Oaks on a Thousand Hills

Picture a scroll painting that’s traveling eastward past California’s coast, valleys, and foothills, and unfurling down the years, too. On any such journey, through both time and space, oaks would be iconic.

You’d wind through coastal canyons; oak woodlands; riparian forests; and foothill savannas. Float by coastal live oaks. Valley oaks. Blue oaks. Interior live oaks. Black oaks in the foothills and up the western slope’s river canyons. Oaks everywhere, infinite dots on a thousand hills. The promise of plenty, of open space.

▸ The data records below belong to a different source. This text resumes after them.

(* ===== verification/BlockPack.v ===== *)
(** Blocks on their way into the chain
    (blockchain/chain/include/block_pack.hpp, block_pack.cpp): a block with
    the builder lists, the slot in the round, the confirmations, and the
    numbers of the last confirmed and of the last irreversible block.

    A method that changes its object takes the object as [self] and returns
    the new one.  [chained] is the step relation of a pack built on another;
    [reachable] is the set of packs built from a first block. *)

From Stdlib Require Import ZArith Lia Bool String List Sorted.
From stdpp Require Import base decidable list.
From S2P Require Import Prelude ChainUtils Block.
Import ListNotations.
Local Open Scope Z_scope.
Local Open Scope result_scope.

Record block_brief := Brief { brief_builder : Z; brief_num : Z; brief_id : sha256 }.

Record block_pack := Pack {
  block_num : Z;
  block_id : sha256;
  new_header : signed_block_header;
  bld_info : builder_info;
  round_slot : Z;
  current_builders : builder_rule;
  new_builders : builder_rule;
  confirmations : list block_confirmation;
  main_chain : bool;
  last_block_num : Z;
  last_confirmed_num : Z;
  last_confirmed_id : sha256;
  irreversible_confirmed : bool;
  dpos_irreversible_num : Z;
  dpos_irreversible_id : sha256;
  last_block_of_builders : list block_brief;
  validated : bool;
  new_round : bool;
  block : option signed_block;
  transactions : list transaction_request }.

Definition default_builder : builder_info := Builder 0 empty_public_key.
Definition default_block : signed_block := SignedBlock default_signed_header [].

Definition new_pack : block_pack := {|
  block_num := 0; block_id := empty_chain_id; new_header := default_signed_header;
  bld_info := default_builder; round_slot := 0; current_builders := empty_rule; new_builders := empty_rule;
  confirmations := []; main_chain := false; last_block_num := 0; last_confirmed_num := 0;
  last_confirmed_id := empty_chain_id; irreversible_confirmed := false; dpos_irreversible_num := 0;
  dpos_irreversible_id := empty_chain_id; last_block_of_builders := []; validated := false;
  new_round := false; block := None; transactions := [] |}.

Definition prev_id (p : block_pack) : sha256 := previous (new_header p).
Lemma wf_same_packs c c' : wf c -> same_packs c c' -> wf c'.
Proof using.
  intros Hc [Si Sp Sn Sl Sf Sh].
  assert (Hm : forall p, member c' p <-> member c p) by (intros p; unfold member; rewrite Si; reflexivity).
  assert (I : forall lt l, (forall p q, member c p -> member c q -> lt (deref c' q) (deref c' p) = lt (deref c q) (deref c p)) ->
            indexed c lt l -> indexed c' lt l).
  { intros lt l K (N & M & O). split; [exact N |]. split; [intros p; rewrite Hm; apply M |].
    eapply ordered_keys; [| exact O]. intros p q Hp Hq. apply K; apply M; assumption. }
  split.
  - intros id p E. rewrite Si in E. destruct (wf_id c Hc id p E) as (A & B & C).
    destruct (Sh p (ex_intro _ id E)) as (D & F & _). split; [lia |]. split; [exact D | congruence].
  - rewrite Sp. apply I; [| apply Hc]. intros p q Hp Hq. unfold lt_pre_id.
    destruct (Sh p Hp) as (_ & _ & -> & _), (Sh q Hq) as (_ & _ & -> & _). reflexivity.
  - rewrite Sn. apply I; [| apply Hc]. intros p q Hp Hq. unfold lt_number_less.
    destruct (Sh p Hp) as (_ & _ & _ & -> & -> & _), (Sh q Hq) as (_ & _ & _ & -> & -> & _). reflexivity.
  - rewrite Sl. apply I; [| apply Hc]. intros p q Hp Hq. unfold lt_longest_num.
    destruct (Sh p Hp) as (_ & _ & _ & -> & -> & -> & ->), (Sh q Hq) as (_ & _ & _ & -> & -> & -> & ->). reflexivity.
Qed.
Lemma fetch_branch_spec c i1 i2 p1 p2 m1 m2 a :
  wf c -> numbered c -> by_block_id c !! i1 = Some p1 -> by_block_id c !! i2 = Some p2 ->
  path c p1 m1 a -> path c p2 m2 a ->
  exists f l1 l2 r, fetch_branch_from_fork c i1 i2 = Ok (Branch f l1 l2) /\
    path c p1 l1 f /\ path c p2 l2 f /\ path c f r a /\ (forall x, x ∈ l1 -> x ∉ l2).
Proof using.
  intros Hc Hn E1 E2 H1 H2. unfold fetch_branch_from_fork, get_block. rewrite E1, E2.
  pose proof (path_num _ _ _ _ Hc Hn H1) as N1. pose proof (path_num _ _ _ _ Hc Hn H2) as N2.
  assert (M1 := path_nil c p1 (path_member _ _ _ _ H1)). assert (M2 := path_nil c p2 (path_member _ _ _ _ H2)).
  destruct (descend_spec c (block_num (deref c p2)) a (fuel_num (block_num (deref c p1))) p1 p1 m1 [] Hc Hn H1 M1)
    as (q1 & d1 & -> & D1 & (r1 & _ & H1') & S1 & T1); [lia | unfold fuel_num; lia |].
  cbn [bind app] in *. cbv zeta. pose proof (path_num _ _ _ _ Hc Hn H1') as N1'.
  destruct (descend_spec c (block_num (deref c q1)) a (fuel_num (block_num (deref c p2))) p2 p2 m2 [] Hc Hn H2 M2)
    as (q2 & d2 & -> & D2 & (r2 & _ & H2') & S2 & T2); [lia | unfold fuel_num; lia |].
  cbn [bind app] in *. cbv zeta.
  assert (En : block_num (deref c q1) = block_num (deref c q2)).
  { destruct (Z.le_gt_cases (block_num (deref c p2)) (block_num (deref c p1))) as [L | L].
    - rewrite (S1 L) in *. rewrite (T2 ltac:(lia)). reflexivity.
    - rewrite (T1 ltac:(lia)) in *. rewrite S2 by lia. reflexivity. }
  rewrite (proj2 (Z.eqb_eq _ _) En). cbn [check bind].
  destruct (descend_both_spec c a (fuel_num (block_num (deref c q1))) q1 q2 p1 p2 r1 r2 d1 d2 Hc Hn H1' H2' D1 D2 En)
    as (f & k1 & k2 & s1 & s2 & -> & F1 & F2 & -> & -> & F3 & Dj); [unfold fuel_num; lia |].
  cbn [bind]. cbv zeta. rewrite (proj1 (member_lookup c f Hc) (path_member _ _ _ _ F3)).
  exists f, (d1 ++ k1), (d2 ++ k2), s1. split_and!; try assumption; try reflexivity.
  apply path_app_l in H1' as (y1 & K1 & _). apply path_app_l in H2' as (y2 & K2 & _).
  intros x X Y. apply elem_of_app in X as [X | X]; apply elem_of_app in Y as [Y | Y].
  - destruct (Z.le_gt_cases (block_num (deref c p2)) (block_num (deref c p1))) as [L | L].
    + rewrite (T2 ltac:(rewrite (S1 L); lia)) in *. pose proof (path_bounds _ _ _ _ _ Hc Hn D2 Y). lia.
    + rewrite (T1 ltac:(lia)) in *. pose proof (path_bounds _ _ _ _ _ Hc Hn D1 X). lia.
  - pose proof (path_bounds _ _ _ _ _ Hc Hn D1 X). pose proof (path_bounds _ _ _ _ _ Hc Hn K2 Y). lia.
  - pose proof (path_bounds _ _ _ _ _ Hc Hn K1 X). pose proof (path_bounds _ _ _ _ _ Hc Hn D2 Y). lia.
  - exact (Dj x X Y).
Qed.
End Thm.
(* ===== verification/Tables.v ===== *)
(** Typed access to the chain's database: Basechain::database's find, get,
    create, modify and remove by the class of an object
    (foundation/basechain/include/basechain.hpp), and const_db_table and
    mutable_db_table (blockchain/chain/include/objects/chain_object_table.hpp).

    A reference or a pointer to an object is its id: reading through it reads
    the present object.  A modifier is a program on the object. *)

From Stdlib Require Import ZArith Lia Bool String List.
From stdpp Require Import base decidable gmap fin_maps list.
From S2P Require Import Prelude Effects UndoIndex UndoIndexThm DbSession Objects.
Import ListNotations.
Local Open Scope Z_scope.

Local Abbreviation database := (list (generic_index row)).

Definition slot_rows (i : nat) (db : database) : gmap Z row :=
  match db !! i with Some ix => indices ix | None => ∅ end.

(** The objects of a class. *)
Definition table (R : Type) `{Object R} (db : database) : gmap Z R := omap prj (slot_rows slot db).

(** The element an index finds under a key; [p] compares with the key. *)
Definition find_id {R} (p : R -> bool) (m : gmap Z R) : option Z :=
  fst <$> head (filter (fun kv => p kv.2) (map_to_list m)).

Section Access.
Context {R : Type} `{Object R}.

(** Class and field are taken from [p]. *)
Definition db_find (p : R -> bool) : M database (option Z) := gets (fun db => find_id p (table R db)).

Definition db_get (p : R -> bool) : M database Z :=
  found ← db_find p;
  match found with
  | None => throw "unknown key"
  | Some id => mret id
  end.

(** ... of the index of ids. *)
Definition db_get_at (R : Type) `{Object R} (id : Z) : M database Z :=
  obj ← gets (fun db => table R db !! id);
  match obj with
  | None => throw "unknown key"
  | Some _ => mret id
  end.

(** *obj; a pointer to no object is undefined behaviour. *)
Definition deref (id : Z) : M database R :=
  found ← gets (fun db => table R db !! id);
  match found with
  | None => undefined
  | Some r => mret r
  end.

Definition db_create (c : Z -> R) : M database Z := on_index slot (emplace (fun id => inj (c id))).

Definition on_object (m : M R unit) : M row unit := fun x =>
  match prj x with
  | None => Undef
  | Some r =>
      match m r with
      | Ret r u => Ret (inj r) u
      | Exc r e => Exc (inj r) e
      | Undef => Undef
      end
  end.

Definition db_modify (id : Z) (m : M R unit) : M database unit := on_index slot (modify_with id (on_object m)).

End Access.

(** A reference is to an object of its class. *)
Definition db_remove (R : Type) `{Object R} (id : Z) : M database unit :=
  on_index slot (obj ← gets (fun ix => indices ix !! id); match obj ≫= prj (R := R) with Some _ => remove id | None => undefined end).
Lemma get_authority_ends au (Q : database -> Z -> Prop) X :
  (forall id obj, account au <> 0 -> Block.authority au <> 0 -> t !! id = Some obj -> owned_by au obj = true -> Q db id) ->
  (forall e, (account au <> 0 -> Block.authority au <> 0 -> forall id obj, t !! id = Some obj -> owned_by au obj = false) -> X db e) ->
  ends (get_authority_object au) db Q X.
Proof.
  intros HS HX. unfold get_authority_object, check_auth_names. apply ends_capture, ends_bind, ends_require.
  - intros N. apply andb_true_iff in N as [N1 N2]. apply negb_true_iff, Z.eqb_neq in N1, N2.
    unfold db_get. apply ends_bind. unfold ends at 1, db_find, gets. destruct (find_id _ t) as [id |] eqn:F.
    + apply find_id_Some in F as (obj & L & O). exact (HS id obj N1 N2 L O).
    + apply (HX (rethrown "unknown key")). intros _ _ id obj L. exact (find_id_None _ _ _ _ F L).
  - intros N. apply (HX (rethrown "Invalid authority")). intros N1 N2. lia.
Qed.

Lemma deref_ends {R} `{Object R} id (r : R) Q X : table R db !! id = Some r -> Q db r -> ends (deref id) db Q X.
Proof. intros L HQ. unfold deref. apply ends_bind. unfold ends at 1, gets. rewrite L. exact HQ. Qed.

Lemma check_keys_ends ck l : forall w, 0 <= w -> Forall (fun k => 0 <= kp_weight k) l -> w + fold_right (fun k acc => kp_weight k + acc) 0 l < 2 ^ 31 ->
  ends (check_keys pdic w l) (db, ck) (fun s r => fst s = db /\ aucache (snd s) = aucache ck /\ r = w + key_weights pdic l) no_exc.
Proof.
  revert ck. induction l as [| k l IH]; intros ck w W F B; cbn [check_keys key_weights fold_right] in *.
  - unfold ends; cbn. split; [reflexivity |]. split; [reflexivity | lia].
  - apply Forall_cons in F as [Fk F]. pose proof (key_index_spec (kp_key k) pdic) as KI.
    assert (S0 : 0 <= fold_right (fun k acc => kp_weight k + acc) 0 l) by (clear - F; induction F; cbn; lia).
    destruct (key_index (kp_key k) pdic) as [i |].
    + rewrite bool_decide_true by exact KI. apply ends_bind. unfold ends at 1. rewrite int32_ends by lia.
      apply ends_bind. unfold ends at 1, use_key, update.
      eapply ends_weaken; [apply IH; [lia | exact F | lia] | | auto].
      intros s r (E1 & E2 & ->). split; [exact E1 |]. split; [exact E2 | unfold key_weights; lia].
    + rewrite bool_decide_false by exact KI. eapply ends_weaken; [apply IH; [lia | exact F | lia] | | auto].
      intros s r (E1 & E2 & ->). split; [exact E1 |]. split; [exact E2 | unfold key_weights; lia].
Qed.

Lemma key_weights_le l : Forall (fun k => 0 <= kp_weight k) l ->
  0 <= key_weights pdic l <= fold_right (fun k acc => kp_weight k + acc) 0 l.
Proof. unfold key_weights. induction 1 as [| k l Hk F IH]; cbn [fold_right]; [lia |]. destruct (bool_decide _); lia. Qed.

Definition cached_ok (s : database * auth_checker) : Prop :=
  fst s = db /\ forall c, c ∈ aucache (snd s) -> satisfies t pdic c.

Pause at any tree you like along the way. Listen for the songs of the oak titmouse and acorn woodpecker…or the satori squawking of a scrub jay…a bustling of bluebirds in the overstory…and the rustling of ground squirrels and alligator lizards in the grasses below. Watch and feel the evening breeze move the leaves and branches.

A large part of the food an oak produces feeds those around it. It begins, of course, with acorns, once a primary daily food for most Native Californians…and for eons of acorn woodpeckers, jays, squirrels, woodrats, and deer.

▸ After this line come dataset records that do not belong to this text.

(* ===== verification/VotingThm.v ===== *)
(** The books of the vote: the votes a builder is credited with are the stakes
    of those who vote for it, directly or through an active proxy, and every
    operation of xmax_voting keeps them so. *)

From Stdlib Require Import ZArith Lia Bool String List Sorted.
From stdpp Require Import base decidable gmap fin_maps list sorting.
From S2P Require Import Prelude ChainUtils Block Effects UndoIndex UndoIndexThm Objects Tables Context Sums Voting.
Import ListNotations.
Local Open Scope Z_scope.

Local Abbreviation database := (list (generic_index row)).
Local Abbreviation voters := (gmap Z voter_info_object).
Local Abbreviation builders := (gmap Z builder_info_object).

(** ** Arithmetic modulo 2^128 *)

Lemma u128_add_l a b : u128 (u128 a + b) = u128 (a + b).
Proof. apply Zplus_mod_idemp_l. Qed.

Lemma u128_add_r a b : u128 (a + u128 b) = u128 (a + b).
Proof. apply Zplus_mod_idemp_r. Qed.

Lemma u128_u128 a : u128 (u128 a) = u128 a.
Proof. apply Zmod_mod. Qed.

Lemma u128_opp a b : u128 a = u128 b -> u128 (- a) = u128 (- b).
Proof. unfold u128. intros E. rewrite <- (Z.sub_0_l a), <- (Z.sub_0_l b), Zminus_mod, E, <- Zminus_mod. reflexivity. Qed.

Lemma u128_add a a' b b' : u128 a = u128 a' -> u128 b = u128 b' -> u128 (a + b) = u128 (a' + b').
Proof. intros Ea Eb. rewrite <- u128_add_l, <- u128_add_r, Ea, Eb, u128_add_l, u128_add_r. reflexivity. Qed.

Lemma u128_small a : 0 <= a < 2 ^ 128 -> u128 a = a.
Proof. apply Z.mod_small. Qed.

Lemma u128_range a : 0 <= u128 a < 2 ^ 128.
Proof. apply Z.mod_pos_bound. lia. Qed.

(** ** Votes moved between builders *)

Definition registered (B : builders) (n : Z) : Prop := exists id b, B !! id = Some b /\ bd_owner b = n.
Definition in_range (B : builders) : Prop := forall id b, B !! id = Some b -> u128 (total_votes b) = total_votes b.
Definition one_each (B : builders) : Prop := forall i j b b', B !! i = Some b -> B !! j = Some b' -> bd_owner b = bd_owner b' -> i = j.

(** Every builder [n] has [d n] votes more, nothing else differs. *)
Definition moved (d : Z -> Z) (B B' : builders) : Prop := forall id,
  B' !! id = (fun b => set_total_votes (u128 (total_votes b + d (bd_owner b))) b) <$> B !! id.

Lemma moved_refl B : in_range B -> moved (fun _ => 0) B B.
Proof. intros R id. destruct (B !! id) as [b |] eqn:E; [| reflexivity]. cbn. rewrite Z.add_0_r, (R _ _ E). destruct b; reflexivity. Qed.

Lemma moved_range d B B' : moved d B B' -> in_range B'.
Proof. intros M id b. rewrite M. destruct (B !! id); [| discriminate]. intros [= <-]. apply u128_u128. Qed.

Lemma moved_trans d d' B B' B'' : moved d B B' -> moved d' B' B'' -> moved (fun n => d n + d' n) B B''.
Proof.
  intros M M' id. rewrite M', M. destruct (B !! id) as [b |]; [| reflexivity]. cbn. rewrite u128_add_l, Z.add_assoc. reflexivity.
Qed.

Lemma moved_registered d B B' n : moved d B B' -> registered B' n <-> registered B n.
Proof.
  intros M. split; intros (id & b & L & E).
  - rewrite M in L. destruct (B !! id) as [b' |] eqn:E'; [| discriminate]. injection L as <-. exists id, b'. auto.
  - exists id, (set_total_votes (u128 (total_votes b + d (bd_owner b))) b). rewrite M, L. auto.
Qed.

Lemma moved_ext d d' B B' : (forall n, registered B n -> u128 (d n) = u128 (d' n)) -> moved d B B' -> moved d' B B'.
Proof.
  intros E M id. rewrite M. destruct (B !! id) as [b |] eqn:L; [| reflexivity]. cbn. do 2 f_equal.
  apply u128_add; [reflexivity | apply E; exists id, b; auto].
Qed.

Definition only (n d m : Z) : Z := if m =? n then d else 0.

Lemma moved_one id b d B : B !! id = Some b -> in_range B -> one_each B ->
  moved (only (bd_owner b) d) B (<[id := set_total_votes (u128 (total_votes b + d)) b]> B).
Proof.
  intros L R U j. unfold only. destruct (decide (j = id)) as [-> | N].
  - rewrite lookup_insert_eq, L. cbn. rewrite Z.eqb_refl. reflexivity.
  - rewrite lookup_insert_ne by congruence. destruct (B !! j) as [b' |] eqn:E; [| reflexivity]. cbn.
    destruct (Z.eqb_spec (bd_owner b') (bd_owner b)) as [D | _]; [destruct N; eapply U; eauto |].
    rewrite Z.add_0_r, (R _ _ E). destruct b'; reflexivity.
Qed.

Definition among (bs : list Z) (d m : Z) : Z := if bool_decide (m ∈ bs) then d else 0.

Lemma among_cons n bs d m : n ∉ bs -> only n d m + among bs d m = among (n :: bs) d m.
Proof.
  intros N. unfold only, among. destruct (Z.eqb_spec m n) as [-> | D].
  - rewrite bool_decide_false, bool_decide_true by (exact N || left). lia.
  - rewrite (bool_decide_ext (m ∈ n :: bs) (m ∈ bs)); [lia |]. rewrite elem_of_cons. tauto.
Qed.

(** ** The two tables in a run *)

Record st (db0 : database) (V : voters) (B : builders) (w : world) : Prop := {
  st_valid : valid (w_db w);
  st_voters : table voter_info_object (w_db w) = V;
  st_builders : table builder_info_object (w_db w) = B;
  st_frame : forall i, i <> 9%nat -> i <> 10%nat -> slot_rows i (w_db w) = slot_rows i db0 }.

Lemma st_start w : valid (w_db w) -> st (w_db w) (table voter_info_object (w_db w)) (table builder_info_object (w_db w)) w.
Proof. intros V. split; auto. Qed.

Lemma st_same db0 V B w w' : w_db w' = w_db w -> st db0 V B w -> st db0 V B w'.
Proof. intros E [? ? ? ?]. split; rewrite E; assumption. Qed.

Lemma st_one_voter db0 V B w i j v v' : st db0 V B w -> V !! i = Some v -> V !! j = Some v' -> vt_owner v = vt_owner v' -> i = j.
Proof.
  intros [Vd <- _ _] Hi Hj E. destruct (decide (i = j)) as [| N]; [assumption |].
  pose proof (table_unique _ _ _ _ _ Vd Hi Hj N) as C. cbn in C. lia.
Qed.

Lemma st_one_builder db0 V B w : st db0 V B w -> one_each B.
Proof.
  intros [Vd _ <- _] i j v v' Hi Hj E. destruct (decide (i = j)) as [| N]; [assumption |].
  pose proof (table_unique _ _ _ _ _ Vd Hi Hj N) as C. cbn in C. lia.
Qed.

Section Steps.
Context (db0 : database) {A : Type}.
Implicit Types (V : voters) (B : builders) (w : world) (Q : world -> A -> Prop) (X : world -> string -> Prop).

Lemma find_voter_step V B w n (k : option Z -> M world A) Q X : st db0 V B w ->
  ends (k (find_id (fun v => vt_owner v =? n) V)) w Q X -> ends (find_voter n ≫= k) w Q X.
Proof. intros S E. apply wp_find. rewrite (st_voters _ _ _ _ S). exact E. Qed.

Lemma find_builder_step V B w n (k : option Z -> M world A) Q X : st db0 V B w ->
  ends (k (find_id (fun b => bd_owner b =? n) B)) w Q X -> ends (find_builder n ≫= k) w Q X.
Proof. intros S E. apply wp_find. rewrite (st_builders _ _ _ _ S). exact E. Qed.

Lemma the_voter_step V B w id v (k : voter_info_object -> M world A) Q X : st db0 V B w -> V !! id = Some v ->
  ends (k v) w Q X -> ends (the_voter id ≫= k) w Q X.
Proof. intros S L E. apply wp_deref with (r := v); [rewrite (st_voters _ _ _ _ S); exact L | exact E]. Qed.

Lemma the_builder_step V B w id v (k : builder_info_object -> M world A) Q X : st db0 V B w -> B !! id = Some v ->
  ends (k v) w Q X -> ends (the_builder id ≫= k) w Q X.
Proof. intros S L E. apply wp_deref with (r := v); [rewrite (st_builders _ _ _ _ S); exact L | exact E]. Qed.

Lemma voter_step V B w id v v' f (k : unit -> M world A) Q X : st db0 V B w -> V !! id = Some v ->
  f v = Ret v' tt -> vt_owner v' = vt_owner v ->
  (forall w', st db0 (<[id := v']> V) B w' -> ends (k tt) w' Q X) -> ends (on_db (db_modify id f) ≫= k) w Q X.
Proof.
  intros S L F O K. apply wp_modify with (r := v); [apply S | rewrite (st_voters _ _ _ _ S); exact L |]. rewrite F. split.
  - intros []; cbn; try reflexivity. congruence.
  - intros w' _ C. apply K. split; [apply C | | |].
    + rewrite (changed_table _ _ _ _ C), (st_voters _ _ _ _ S). reflexivity.
    + rewrite (changed_other builder_info_object _ _ _ C) by discriminate. apply S.
    + intros i N9 N10. rewrite (changed_others _ _ _ _ C) by exact N9. apply S; assumption.
Qed.

Lemma new_voter_step V B w c (k : Z -> M world A) Q X : st db0 V B w ->
  (forall id w', V !! id = None -> st db0 (<[id := c id]> V) B w' -> ends (k id) w' Q X) -> (forall e, X w e) ->
  ends (on_db (db_create c) ≫= k) w Q X.
Proof.
  intros S K HX. apply wp_create; [apply S | | exact HX]. intros id w' F U _ C. rewrite (st_voters _ _ _ _ S) in F.
  apply K; [exact F |]. split; [apply C | | |].
  - rewrite (changed_table _ _ _ _ C), (st_voters _ _ _ _ S). reflexivity.
  - rewrite (changed_other builder_info_object _ _ _ C) by discriminate. apply S.
  - intros i N9 N10. rewrite (changed_others _ _ _ _ C) by exact N9. apply S; assumption.
Qed.

Lemma builder_step V B w id b b' f (k : unit -> M world A) Q X : st db0 V B w -> B !! id = Some b ->
  f b = Ret b' tt -> bd_owner b' = bd_owner b ->
  (forall w', st db0 V (<[id := b']> B) w' -> ends (k tt) w' Q X) -> ends (on_db (db_modify id f) ≫= k) w Q X.
Proof.
  intros S L F O K. apply wp_modify with (r := b); [apply S | rewrite (st_builders _ _ _ _ S); exact L |]. rewrite F. split.
  - intros []; cbn; try reflexivity. congruence.
  - intros w' _ C. apply K. split; [apply C | | |].
    + rewrite (changed_other voter_info_object _ _ _ C) by discriminate. apply S.
    + rewrite (changed_table _ _ _ _ C), (st_builders _ _ _ _ S). reflexivity.
    + intros i N9 N10. rewrite (changed_others _ _ _ _ C) by exact N10. apply S; assumption.
Qed.

Lemma new_builder_step V B w c (k : Z -> M world A) Q X : st db0 V B w ->
  (forall id w', B !! id = None -> st db0 V (<[id := c id]> B) w' -> ends (k id) w' Q X) -> (forall e, X w e) ->
  ends (on_db (db_create c) ≫= k) w Q X.
Proof.
  intros S K HX. apply wp_create; [apply S | | exact HX]. intros id w' F U _ C. rewrite (st_builders _ _ _ _ S) in F.
  apply K; [exact F |]. split; [apply C | | |].
  - rewrite (changed_other voter_info_object _ _ _ C) by discriminate. apply S.
  - rewrite (changed_table _ _ _ _ C), (st_builders _ _ _ _ S). reflexivity.
  - intros i N9 N10. rewrite (changed_others _ _ _ _ C) by exact N10. apply S; assumption.
Qed.

Lemma votes_step V B w id b d (k : unit -> M world A) Q X : st db0 V B w -> in_range B -> B !! id = Some b ->
  (forall w' B', st db0 V B' w' -> moved (only (bd_owner b) d) B B' -> ends (k tt) w' Q X) ->
  ends (on_db (db_modify id (add_votes d)) ≫= k) w Q X.
Proof.
  intros S R L K. eapply builder_step; [exact S | exact L | reflexivity | reflexivity |]. intros w' S'. eapply K; [exact S' |].
  apply moved_one; [exact L | exact R | eapply st_one_builder, S].
Qed.
End Steps.

(** ** The loops over builders *)

(** A loop whose body gives one registered builder [d] votes. *)
Lemma votes_loop db0 V X f d bs B w :
  (forall n B1 w1, n ∈ bs -> st db0 V B1 w1 -> in_range B1 -> (forall m, registered B1 m <-> registered B m) ->
     ends (f n) w1 (fun w2 _ => exists B2, st db0 V B2 w2 /\ moved (only n d) B1 B2 /\ registered B1 n) X) ->
  NoDup bs -> st db0 V B w -> in_range B ->
  ends (for_each bs f) w (fun w' _ => exists B', st db0 V B' w' /\ moved (among bs d) B B' /\ Forall (registered B) bs) X.
Proof.
  revert B w. induction bs as [| n bs IH]; intros B w F ND S R.
  - exists B. split; [exact S |]. split; [apply moved_refl, R | constructor].
  - apply NoDup_cons in ND as [Nn ND]. cbn [for_each]. apply ends_bind. eapply ends_weaken; [apply (F n B w); [left | auto .. | tauto] | | auto].
    intros w1 _ (B1 & S1 & M1 & Rn).
    eapply ends_weaken; [apply (IH B1); [| exact ND | exact S1 | eapply moved_range, M1] | | auto].
    + intros m B2 w2 Im S2 R2 E. apply F; [right; exact Im | exact S2 | exact R2 |]. intros k. rewrite E. eapply moved_registered, M1.
    + intros w2 _ (B2 & S2 & M2 & F2). exists B2. split; [exact S2 |]. split.
      * eapply moved_ext; [| exact (moved_trans _ _ _ _ _ M1 M2)]. intros m _. cbn. rewrite among_cons by exact Nn. reflexivity.
      * constructor; [exact Rn |]. eapply Forall_impl; [exact F2 |]. intros m. apply (moved_registered _ _ _ _ M1).
Qed.

(** The body of every loop: find a builder, then change its votes. *)
Lemma find_registered {A} db0 V B w n (k : option Z -> M world A) Q X : st db0 V B w ->
  (forall id b, B !! id = Some b -> bd_owner b = n -> ends (k (Some id)) w Q X) ->
  (~ registered B n -> ends (k None) w Q X) -> ends (find_builder n ≫= k) w Q X.
Proof.
  intros S HS HN. eapply find_builder_step; [exact S |]. destruct (find_id _ B) as [id |] eqn:F.
  - apply find_id_Some in F as (b & L & E). apply (HS id b L). lia.
  - apply HN. intros (id & b & L & E). pose proof (find_id_None _ _ _ _ F L) as N. cbn in N. lia.
Qed.

Lemma change_votes_spec db0 V B w d bs : st db0 V B w -> in_range B -> NoDup bs -> Forall (registered B) bs ->
  ends (change_votes d bs) w (fun w' _ => exists B', st db0 V B' w' /\ moved (among bs d) B B') no_exc.
Proof.
  intros S R ND F. eapply ends_weaken; [apply (votes_loop db0 V no_exc _ d bs B w); [| exact ND | exact S | exact R] | | auto].
  - intros n B1 w1 In S1 R1 E. apply (find_registered db0 V B1); [exact S1 | |].
    + intros id b L O. apply ends_bind_ret. eapply votes_step; [exact S1 | exact R1 | exact L |].
      intros w2 B2 S2 M2. exists B2. rewrite O in M2. split; [exact S2 |]. split; [exact M2 | exists id, b; auto].
    + intros N. destruct N. apply E. rewrite Forall_forall in F. apply F, In.
  - intros w' _ (B' & S' & M' & _). eauto.
Qed.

But other meals are on the menu, too: oak leaves, bark, branches, and roots. Life for insects, birds, reptiles, amphibians, and mammals.  Plus shelter for these and more in trunks, branches, galls, mistletoe, or rotted downed logs.

Then there’s the even larger world below the ground. A network of roots…mycorrhizal fungi…things that talk to each other in the dark. Beings that only live in, on, or among oaks.

Many worlds, many viewpoints—what Jakob von Uexkull called “Umwelts.” But there are really no lone individuals…they’re all intertwined. They call it a “guild.”

I think of John Muir’s classic quote from ‘My First Summer in the Sierra’: “When we try to pick out anything by itself, we find it hitched to everything else in the universe.”

Oaks are time travelers, too. From Native Californians to Tech Bros—it’s hard to think of two more different worlds. Yet this transformation has taken place in less than the lifetime of some valley oaks.

These days, we seem to ignore any timeline that goes back beyond our own origin myth, The Gold Rush. Or, maybe we add on the mission era, as we all learned in 4th grade. In 1542, Cabrillo made landfall in Monterey. In 1602, Vizcaino was first to explore. In 1769, Portola traversed from San Diego to San Francisco Bay. That same year saw the first mission under Father Junipero Serra.

But maybe this valley oak I’m running my hand across was already here before all that. What’s its history? What are its memories? I’m listening for whispers and words of wisdom, but I don’t know the language.

When an acorn drops, that seed must live where it comes to rest. Can we imagine ourselves putting down roots…and staying there? (OK, maybe if we have wi-fi.) Manifest Destiny is back in style. The oak stays centered, while our lives rush around it like a noisy jabber of jays. We’re on a collision course. Here come the bulldozers. But as Edward Abbey liked to say: “Growth for the sake of growth is the ideology of the cancer cell.”

Who owns this? Who is owed this? Sign on the line and the oak and all its constellations of life are…yours? What happens to the rest—including us—if they’re gone?

Were we really meant to live in an ant farm?

Von Uexkull’s bat hangs upside down and “sees” by sonar. So what’s my umwelt? Maybe reflected light, as seen through a viewfinder. Light means life not just for the forest, but for photographers, too.

And certain landscapes call one homeward. You fall into them and never quite come back. Oaks are like that. They tell stories, and that’s what I’m always looking for with the camera. Maybe photos show umwelts, too, no matter the scale. The world spreads outwards from the focus of a lens—like a scroll painting in 3D. California’s ancient voice is humming softly, but what is it saying? And then it comes to me: its words and thoughts are these things themselves. We haven’t wrecked all of it yet. Is there still a conversation that leads to conservation?

Imagine a natural world that we’re also a part of. Oaks could still root us all in California. But we’re not the stewards here; they are. Can we join the guild, too?

There are so many pieces of ourselves outside of ourselves.